Дядя Шура разыскал где-то в ссылке сестру Анну и вскоре уехал к ней. Больше я его никогда не видела. Тетя Аня разыскивала его. На ее запросы пришло два ответа: его осудили за дебоширство, а во время вьетнамской войны он летал там на наших самолетах и учил вьетнамцев управлять ими.
Последствия войны ощущались в полностью разрушенном городе. Орудовали банды уголовников, беспризорных детей, сбивающихся в шайки, а также было много людей, утерявших свои документы, бездомных, живущих непонятно где и непонятно как.

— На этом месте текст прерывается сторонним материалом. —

(** The part of [ParseFromReader] after the second [ReadFull]. *)
Lemma ParseFromReader_body body (r : reader) :
  (0 < len body)%Z →
  (let msgData := fresh_slice body in
   if (len (elems msgData) <=? 0)%Z then Ret (inr ErrEmptyBody, r) else
   do cmd ← sindex msgData 0;
   if (len (elems msgData) <? 1 + 2)%Z then Ret (inr ErrShortSubject, r) else
   do slbytes ← sslice msgData 1 (1 + 2);
   do subjectLen ← Uint16 slbytes;
   if (subjectLen <? 0)%Z || (MaxSubjectLen <? subjectLen)%Z
      || (len (elems msgData) <? 3 + subjectLen)%Z
   then Ret (inr (ErrInvalidSubjectLen subjectLen (len (elems msgData) - 3)), r) else
   do subject ← sslice msgData 3 (3 + subjectLen);
   do payload ← sfrom msgData (3 + subjectLen);
   Ret (inl {| Command := cmd; Subject := elems subject; Payload := elems payload |}, r))
  = Ret (match body with
         | c :: s0 :: s1 :: tl => body_result c s0 s1 tl (len body)
         | _ => inr ErrShortSubject
         end, r).
Proof.
  intros Hpos. cbn [elems fresh_slice]. rewrite (proj2 (Z.leb_gt _ _)) by done.
  destruct body as [|c [|s0 [|s1 tl]]]; [done..|].
  set (b := c :: s0 :: s1 :: tl) in *. set (n := len b).
  assert (n = 3 + len tl)%Z as Hn by (unfold n, b; len_lia). pose proof (len_nonneg tl).
  fold (fresh_slice b). rewrite fresh_slice_body. set (md := body_slice b (len b) []).
  destruct (body_slice_head c s0 s1 tl n []) as [Hc Hsl]; [lia|].
  change (body_slice _ n []) with md in Hc, Hsl.
  rewrite Hc. cbn [obind]. rewrite (proj2 (Z.ltb_ge _ _)) by lia.
  rewrite <-obind_assoc, Hsl. cbn [obind].
  pose proof (be16_range s0 s1). unfold body_result. set (sl := be16 s0 s1) in *.
  rewrite (proj2 (Z.ltb_ge sl 0)), orb_false_l by lia.
  destruct ((MaxSubjectLen <? sl)%Z || (n <? 3 + sl)%Z) eqn:Hs; [done|].
  apply orb_false_iff in Hs as [Hs1%Z.ltb_ge Hs2%Z.ltb_ge].
  destruct (body_slice_tail c s0 s1 tl n [] sl) as [Hsub Hpay]; [lia|].
  change (body_slice _ n []) with md in Hsub, Hpay.
  destruct (sslice md 3 (3 + sl)) as [sub| |]; [|done..]. cbn [obind].
  destruct (sfrom md (3 + sl)) as [pay| |]; [|done..]. cbn [obind].
  injection Hsub as ->. by injection Hpay as ->.
Qed.

Lemma ParseFromReader_view r :
  ∃ r', ParseFromReader r = Ret (fst (stream_result (stream r) (stream_error r)), r') ∧
    ∀ m, fst (stream_result (stream r) (stream_error r)) = inl m →
      stream r' = snd (stream_result (stream r) (stream_error r)) ∧
      stream_error r' = stream_error r.
Proof.
  unfold ParseFromReader. destruct (Z.lt_ge_cases (len (stream r)) 4) as [Hl|Hl].
  { destruct (ReadFull_short r 4 Hl) as (r' & ->). exists r'. unfold stream_result.
    revert Hl. destruct (stream r) as [|? [|? [|? [|? ?]]]]; [done..|len_lia]. }
  destruct (ReadFull_enough r 4) as (r1 & -> & Hs1 & He1); [lia|].
  revert Hl Hs1. destruct (stream r) as [|b0 [|b1 [|b2 [|b3 body]]]]; [done..|]. intros Hl Hs1.
  change (Z.to_nat 4) with 4%nat in *. cbn [take drop] in *. rewrite drop_0 in Hs1.
  change (Uint32 _) with (Ret (be32 b0 b1 b2 b3)). cbn [obind stream_result].
  set (n := be32 b0 b1 b2 b3).
  destruct ((n <=? 0)%Z || (MaxBodyLen <? n)%Z) eqn:Hn; [by exists r1|].
  apply orb_false_iff in Hn as [Hn1%Z.leb_gt _].
  destruct (Z.ltb_spec (len body) n) as [Hb|Hb].
  { destruct (ReadFull_short r1 n) as (r2 & ->); [by rewrite Hs1|].
    exists r2. rewrite Hs1, He1. done. }
  destruct (ReadFull_enough r1 n) as (r2 & -> & Hs2 & He2); [rewrite Hs1; lia|].
  rewrite Hs1 in *. assert (len (take (Z.to_nat n) body) = n) as Htk by (rewrite len_take; lia).
  exists r2. cbv zeta. rewrite ParseFromReader_body, Htk by lia.
  destruct (take (Z.to_nat n) body) as [|c [|s0 [|s1 tl]]] eqn:E; [done..|].
  split; [done|]. intros m _. by rewrite Hs2, He2, He1.
Qed.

В организациях, призванных навести порядок среди населения, была специальная комиссия – судебно-медицинская экспертиза. Председателем комиссии была главный врач района – моя мама. Комиссия идентифицировала всех обратившихся к ней, как граждан страны, устанавливала их место рождения и выдавала документы. И люди становились не населением с оккупированных территорий, а вновь гражданами СССР, гражданами своей страны. Люди плакали, благодарили, целовали маме руки, когда получали подписанные мамой документы.

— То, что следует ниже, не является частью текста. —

(* ===== verification/Router.v ===== *)
(** * The subscription table

    The interface the server relies on ([SubscriptionStore], with its laws), and the
    broker's [Router] ([src/server/router.go]), which implements it. *)

From S2P Require Import Prelude GoStrings Subject.

(** ** Sessions and iteration orders *)

(** The identity of a [*Session]: pointers are only compared. *)
Abbreviation sid := nat.

(** The order in which a [range] over a map visits its entries is unspecified; every
    operation that ranges over a map takes the order of this run. *)
Record order := {
  visit : ∀ {A : Type}, list A → list A;
  visit_perm : ∀ (A : Type) (l : list A), visit l ≡ₚ l;
}.

Program Definition in_order : order := {| visit := λ A l, l |}.
Next Obligation. done. Qed.
Program Definition reversed : order := {| visit := λ A l, reverse l |}.
Next Obligation. intros A l. by rewrite reverse_Permutation. Qed.

(** ** Interface *)

(** What the server uses of a router. *)
Class SubscriptionStore (R : Type) := {
  store_new : R;
  store_subscribe : gostring → sid → R → R;
  store_unsubscribe : gostring → sid → R → R;
  store_remove_session : order → sid → R → R;
  store_find : order → gostring → R → list sid * R;
  store_subject_count : R → Z;
  store_total : order → R → Z;
}.

(** What it promises: the table is a set of (pattern, session) pairs. A pair is registered
    at most once by a caller that does not register it twice, lookups return each matching
    session once. *)
Class SubscriptionStoreLaws (R : Type) `{SubscriptionStore R} := {
  store_ok : R → Prop;
  store_pairs : R → gset (gostring * sid);
  store_match : gostring → gostring → bool;
  store_new_ok : store_ok store_new;
  store_new_pairs : store_pairs store_new = ∅;
  store_subscribe_ok p s r :
    store_ok r → (p, s) ∉ store_pairs r →
    store_ok (store_subscribe p s r) ∧
    store_pairs (store_subscribe p s r) = {[(p, s)]} ∪ store_pairs r;
  store_unsubscribe_ok p s r :
    store_ok r →
    store_ok (store_unsubscribe p s r) ∧
    store_pairs (store_unsubscribe p s r) = store_pairs r ∖ {[(p, s)]};
  store_remove_session_ok o s r :
    store_ok r →
    store_ok (store_remove_session o s r) ∧
    store_pairs (store_remove_session o s r) = filter (λ ps, ps.2 ≠ s) (store_pairs r);
  store_find_ok o subject r :
    store_ok r →
    store_ok (store_find o subject r).2 ∧
    store_pairs (store_find o subject r).2 = store_pairs r ∧
    NoDup (store_find o subject r).1 ∧
    ∀ s, s ∈ (store_find o subject r).1 ↔
         ∃ p, (p, s) ∈ store_pairs r ∧ store_match p subject = true;
  store_total_ok o r : store_ok r → store_total o r = Z.of_nat (size (store_pairs r));
}.

(** ** Tables from subjects to session lists *)

Abbreviation table := (gmap gostring (list sid)).

Definition sessions_of (m : table) (p : gostring) : list sid := default [] (m !! p).

(** The pairs of a table. *)
Definition table_pairs (m : table) : gset (gostring * sid) :=
  list_to_set (map_to_list m ≫= λ '(p, l), map (pair p) l).

(** Every list is non-empty and without repetition. *)
Definition table_ok (m : table) : Prop := map_Forall (λ _ l, l ≠ [] ∧ NoDup l) m.

Lemma table_pairs_spec m p s : (p, s) ∈ table_pairs m ↔ s ∈ sessions_of m p.
Proof.
  unfold table_pairs, sessions_of. rewrite elem_of_list_to_set, list_elem_of_bind. split.
  - intros ([q l] & Hin & Hm). apply elem_of_map_to_list in Hm.
    apply list_elem_of_fmap in Hin as (s' & [= <- <-] & Hin). by rewrite Hm.
  - destruct (m !! p) as [l|] eqn:E; simpl; [|by intros ?%elem_of_nil]. intros Hs.
    exists (p, l). split; [by apply list_elem_of_fmap; eauto|by apply elem_of_map_to_list].
Qed.

Lemma sessions_of_insert m p l q :
  sessions_of (<[p := l]> m) q = if decide (p = q) then l else sessions_of m q.
Proof. unfold sessions_of. rewrite lookup_insert. by case_decide. Qed.

Lemma sessions_of_delete m p q :
  sessions_of (delete p m) q = if decide (p = q) then [] else sessions_of m q.
Proof. unfold sessions_of. rewrite lookup_delete. by case_decide. Qed.

Lemma table_ok_NoDup m p : table_ok m → NoDup (sessions_of m p).
Proof.
  intros Hm. unfold sessions_of. destruct (m !! p) as [l|] eqn:E; simpl; [|constructor].
  apply (Hm _ _ E).
Qed.

Lemma table_ok_lookup m p l : table_ok m → m !! p = Some l → l ≠ [] ∧ NoDup l.
Proof. intros Hm E. apply (Hm _ _ E). Qed.

(** Setting an entry, or deleting it when the list has become empty. *)
Definition set_or_delete (m : table) (p : gostring) (l : list sid) : table :=
  let m := <[p := l]> m in
  if decide (len (sessions_of m p) = 0%Z) then delete p m else m.

Lemma set_or_delete_sessions m p l q :
  sessions_of (set_or_delete m p l) q = if decide (p = q) then l else sessions_of m q.
Proof.
  unfold set_or_delete. rewrite (sessions_of_insert m p l p), (decide_True (P := p = p)) by done.
  destruct (decide (len l = 0%Z)) as [Hl|Hl].
  - rewrite sessions_of_delete, sessions_of_insert. case_decide; [|done].
    symmetry. by apply len_zero_nil.
  - apply sessions_of_insert.
Qed.

Lemma set_or_delete_ok m p l : table_ok m → NoDup l → table_ok (set_or_delete m p l).
Proof.
  intros Hm Hl. unfold set_or_delete. rewrite sessions_of_insert, (decide_True (P := p = p)) by done.
  case_decide as Hlen.
  - rewrite delete_insert_eq. by apply map_Forall_delete.
  - apply map_Forall_insert_2; [|done]. split; [by intros ->|done].
Qed.

(** ** [Router] *)

Record Router := mkRouter { subscriptions : table }.

Definition NewRouter : Router := {| subscriptions := ∅ |}.

Definition Subscribe (subject : gostring) (session : sid) (r : Router) : Router :=
  let sessions := sessions_of (subscriptions r) subject in
  if existsb (λ s, bool_decide (s = session)) sessions then r
  else {| subscriptions := <[subject := sessions ++ [session]]> (subscriptions r) |}.

(** The in-place [filtered := sessions[:0]] loop of [Unsubscribe] and [RemoveSession]: the
    backing array belongs to this entry of the map only. *)
Definition without (session : sid) (sessions : list sid) : list sid :=
  filter (λ s, s ≠ session) sessions.

Definition Unsubscribe (subject : gostring) (session : sid) (r : Router) : Router :=
  match subscriptions r !! subject with
  | None => r
  | Some sessions =>
      {| subscriptions := set_or_delete (subscriptions r) subject (without session sessions) |}
  end.

Definition RemoveSession (o : order) (session : sid) (r : Router) : Router :=
  {| subscriptions :=
       foldl (λ m '(subject, sessions), set_or_delete m subject (without session sessions))
             (subscriptions r) (visit o (map_to_list (subscriptions r))) |}.

Definition FindSubscribers (o : order) (subject : gostring) (r : Router) : list sid :=
  let uniqueSessions : gset sid :=
    foldl (λ u '(pattern, sessions),
             if Match pattern subject then foldl (λ u session, {[session]} ∪ u) u sessions else u)
          ∅ (visit o (map_to_list (subscriptions r))) in
  visit o (elements uniqueSessions).

Definition GetSubjectCount (r : Router) : Z := Z.of_nat (size (subscriptions r)).

Definition GetTotalSubscriptions (o : order) (r : Router) : Z :=
  foldl (λ count '(_, sessions), (count + len sessions)%Z) 0%Z
        (visit o (map_to_list (subscriptions r))).

#[export] Instance Router_store : SubscriptionStore Router := {|
  store_new := NewRouter;
  store_subscribe := Subscribe;
  store_unsubscribe := Unsubscribe;
  store_remove_session := RemoveSession;
  store_find := λ o subject r, (FindSubscribers o subject r, r);
  store_subject_count := GetSubjectCount;
  store_total := GetTotalSubscriptions;
|}.

(** The scenario of [TestRouterFindSubscribers]. *)
Definition test_router : Router :=
  Subscribe (str "foo.>") 1 (Subscribe (str "test.>") 3
    (Subscribe (str "foo.*") 2 (Subscribe (str "foo.bar") 1 NewRouter))).
Example find_exact : length (FindSubscribers in_order (str "foo.bar") test_router) = 2%nat.
Proof. reflexivity. Qed.
Example find_multi : FindSubscribers in_order (str "test.a.b.c") test_router = [3%nat].
Proof. reflexivity. Qed.
Example find_none : FindSubscribers reversed (str "unknown.subject") test_router = [].
Proof. reflexivity. Qed.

Среди детей-беспризорников особой жестокостью отличалась одна шайка, где был свирепый предводитель по прозвищу Васька-кот. Он был одет в какое-то вонючее отрепье, под носом были вечные сопли и «заеды» в уголках гниющего рта. Он с беспощадной жестокостью бил детей, аккуратно и чисто одетых. От него я всегда спасалась бегством. И однажды домой к себе его привела мама. Он был больной и голодный, от него пахло мочой, он шмыгал носом, подтягивая гнойную соплю. Он жался к маме, озирался по сторонам, ожидая побоев. Но «талака» отнеслась к нему сочувственно. Его вымыли, одели в чистое, накормили. И он стал защищать меня от своих прежних дружков. Мама оформила ему нужные документы. Из беспризорника он стал Котовым Василием Ивановичем. Его отправили на лечение, потом в пионерский лагерь и лесную школу.
Уже давно закончилась война. Но в памяти всплывают все новые и новые картины войны. Что же это было? А какое чудо произошло, что мы выжили в этой мясорубке. Долгие годы эти картины вызывали слезы и отчаяние, а сейчас выплескиваются наружу, чтобы понять, что это было, как и почему случаются войны.